> [Work required] Output all of the entries exactly as they are given.

> [Given information]
========================
(** * SafeKey credential engine: envelope codec, format detection, vault
    orchestration, master-key manager, secure cache and pending-write queue.

  A shallow embedding of the TypeScript sources
  ([web-app/src/lib/credentials.ts], [walrus.ts], the master-key manager,
  the persistence manager and the dashboard queue poller; the input
  validators and the rate limiter of [security-utils.ts]; the extension
  heartbeat and the CORS check of the API server) together with the
  properties stated about them.

  Strings are sequences of characters with codes below 256. *)

From Stdlib Require Import Strings.Byte Strings.Ascii.
From stdpp Require Import base option list strings pretty gmap.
========================
> [Solution for this problem]
(** * SafeKey credential engine: envelope codec, format detection, vault
    orchestration, master-key manager, secure cache and pending-write queue.

  A shallow embedding of the TypeScript sources
  ([web-app/src/lib/credentials.ts], [walrus.ts], the master-key manager,
  the persistence manager and the dashboard queue poller; the input
  validators and the rate limiter of [security-utils.ts]; the extension
  heartbeat and the CORS check of the API server) together with the
  properties stated about them.

  Strings are sequences of characters with codes below 256. *)

From Stdlib Require Import Strings.Byte Strings.Ascii.
From stdpp Require Import base option list strings pretty gmap.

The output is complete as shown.